Mykola Iwanowytsch schweigt lange und traurig, die Schnürsenkel gibt er mir aber nicht zurück.
– Ach, Junge, Junge. Was soll ich bloß mit dir machen?
– Weiß nicht, – sage ich. – Keine Kohle. Dekan tot.
– Wie hat er denn geheißen, dein Dekan?
– Weiß der Kuckuck.
– Wie?
– Na, er hatte so einen komischen Namen, verstehen Sie …
– Ich verstehe, – sagt Mykola Iwanowytsch nachdenklich.
– Was ist das nur für ein beschissenes Land? – sagt plötzlich Mykola Iwanowytsch. – Die Leute sterben wie die Fliegen. Mein Sohn liegt auf der Intensivstation.
– Wie, auf der Intensivstation? – frage ich.
– Also vor drei Tagen ist er nachts in eine Apotheke eingebrochen. Vitamine holen, sagt er. Na, ich weiß schon, was das für Vitamine sind, mich kannst du nicht an der Nase herumführen, mit MEINER Lebenserfahrung.
– Und?
– Das kleine Arschloch ist durch die Fensterluke reingeklettert, hat dort irgendwelche Tabletten genommen, eine ganze Packung geschluckt, und als er zurück wollte, machte er schlapp. Blieb im Fenster stecken.

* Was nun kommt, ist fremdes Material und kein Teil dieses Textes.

(* ===== verification/Ulib.v ===== *)
(** * The user library (user/ulib.c, user/printf.c)

    The string routines work on the memory of the process, with the routines
    of kernel/string.c they agree with; loops to a NUL take the number of
    bytes to look at as fuel, [None] when there is no NUL among them.  A
    [char] is unsigned, as it is on RISC-V.  What printf() writes to a file
    descriptor, one byte per write(), is a list of bytes.  gets() is in Sh.v;
    stat(), which makes three system calls, is not modelled. *)

From Stdlib Require Import Ascii.
From S2P Require Import Prelude Mem CStringFacts Format.

(** ** Strings *)

Module UString.

(** [while(( *s++ = *t++) != 0);] *)
Fixpoint strcpy (fuel : nat) (s t : Z) (m : mem) : option mem :=
  match fuel with
  | O => None
  | S fuel =>
      let c := load8 m t in
      let m := store8 m s c in
      if c =? 0 then Some m else strcpy fuel (s + 1) (t + 1) m
  end.

Fixpoint strcmp (fuel : nat) (p q : Z) (m : mem) : option Z :=
  match fuel with
  | O => None
  | S fuel =>
      if negb (load8 m p =? 0) && (load8 m p =? load8 m q) then strcmp fuel (p + 1) (q + 1) m
      else Some (load8 m p - load8 m q)
  end.
Lemma few_calls w : disk_ok w -> (length (w_calls w) <= 2)%nat.
Proof.
  intros Hw. assert (Hl : (length (all_idx (w_calls w)) <= length (seqZ 0 8))%nat).
  { apply submseteq_length, NoDup_submseteq; [apply Hw|]. intros i Hi. apply elem_of_seqZ. apply (dk_num w Hw) in Hi.
    unfold in_num, NUM in Hi. lia. }
  rewrite length_all_idx, length_seqZ in Hl. lia.
Qed.

Lemma few_heads w : disk_ok w -> (length (pending w) + length (w_taken w) + length (completed w) <= 2)%nat.
Proof.
  intros Hw. pose proof (few_calls w Hw). assert (Hl : (length (pending w ++ w_taken w ++ completed w) <= length (map c_i0 (w_calls w)))%nat).
  { apply submseteq_length, NoDup_submseteq; [apply Hw|]. intros h. apply dk_known. done. }
  rewrite length_map, !length_app in Hl. lia.
Qed.

(** ** Lists of call records *)

Lemma idx_app cs1 cs2 : all_idx (cs1 ++ cs2) = all_idx cs1 ++ all_idx cs2.
Proof. unfold all_idx. by rewrite map_app, concat_app. Qed.

Lemma idx_of c cs i : c ∈ cs -> i ∈ c_idx c -> i ∈ all_idx cs.
Proof.
  intros Hc Hi. apply list_elem_of_split in Hc as (l1 & l2 & ->). rewrite idx_app. apply elem_of_app. right.
  change (all_idx (c :: l2)) with (c_idx c ++ all_idx l2). apply elem_of_app. by left.
Qed.

Lemma idx_apart c c' cs i : NoDup (all_idx cs) -> c ∈ cs -> c' ∈ cs -> c <> c' -> i ∈ c_idx c -> i ∉ c_idx c'.
Proof.
  intros Hnd Hc Hc' Hne Hi Hi'. apply list_elem_of_split in Hc as (l1 & l2 & ->).
  assert (Hother : i ∈ all_idx (l1 ++ l2)).
  { eapply idx_of; [|done]. apply elem_of_app. apply elem_of_app in Hc' as [?|Hc']; [by left|]. apply elem_of_cons in Hc' as [->|?]; [done|by right]. }
  rewrite idx_app in Hnd, Hother. change (all_idx (c :: l2)) with (c_idx c ++ all_idx l2) in Hnd.
  apply list.NoDup_app in Hnd as (_ & N1 & N2). apply list.NoDup_app in N2 as (_ & N2 & _).
  apply elem_of_app in Hother as [Ho|Ho]; [|by eapply N2]. eapply N1; [done|]. apply elem_of_app. by left.
Qed.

– O mein Gott, – sage ich.
– Ja, – Mykola Iwanowytsch studiert nachdenklich eines der Plakate hinter meinem Rücken. – Morgens kommen die Leute zur Apotheke und sehen, da hängt einer im Fenster und atmet nicht. Haben Schiß gekriegt, dachten, aus – der ist tot, aber als sie näher kommen, sehen sie, er atmet doch noch.
– Na super, – sage ich.
– Was heißt hier super? Beim Rauskriechen hat er sich was verrenkt, dazu hatte er auch noch meine Jacke an, stell dir mal vor, MEINE Jacke, also, mit einem Wort, ist steckengeblieben, kein Vor, kein Zurück. Dabei ist er auf Turkey.
– Und dann?
– Sie haben den Rettungswagen gerufen. Die Sanitäter sagen – wir können ihn da nicht rausholen, er reißt sich alles auf oder erstickt dabei, was sollen wir also tun? fragen sie die Sanitäter, was tun, sagen die Sanitäter, was tun, keine Ahnung, sagen sie, laßt ihn hängen, bis er von selbst rausfällt, er ist doch auf Turkey, sagen sie, wenn er auf Turkey ist, gebt ihm was, damit er nicht ins Gras beißt. Und diese Idioten, stell dir mal vor, haben wirklich angefangen, ihn mit Rauschgift zu füttern. Und er, das kleine Arschloch, hat alles, was er braucht, denkt gar nicht dran, da rauszukriechen, stell dir mal vor, da hängst du in einer fremden Jacke und kriegst noch Drogen gefüttert.
– Geil, – sage ich.
– Ja, – sagt Mykola Iwanowytsch … – Was heißt hier geil? Hat nicht mal seinen Namen genannt, der Hund. Ich komme vom Dienst heim, und meine Alte heult – unser Sohn ist verschwunden. Verstehst du? Gut, daß sie am nächsten Tag in seiner Tasche MEINEN Ausweis gefunden haben.
– Und warum haben sie ihm in die Taschen gegriffen? – frage ich.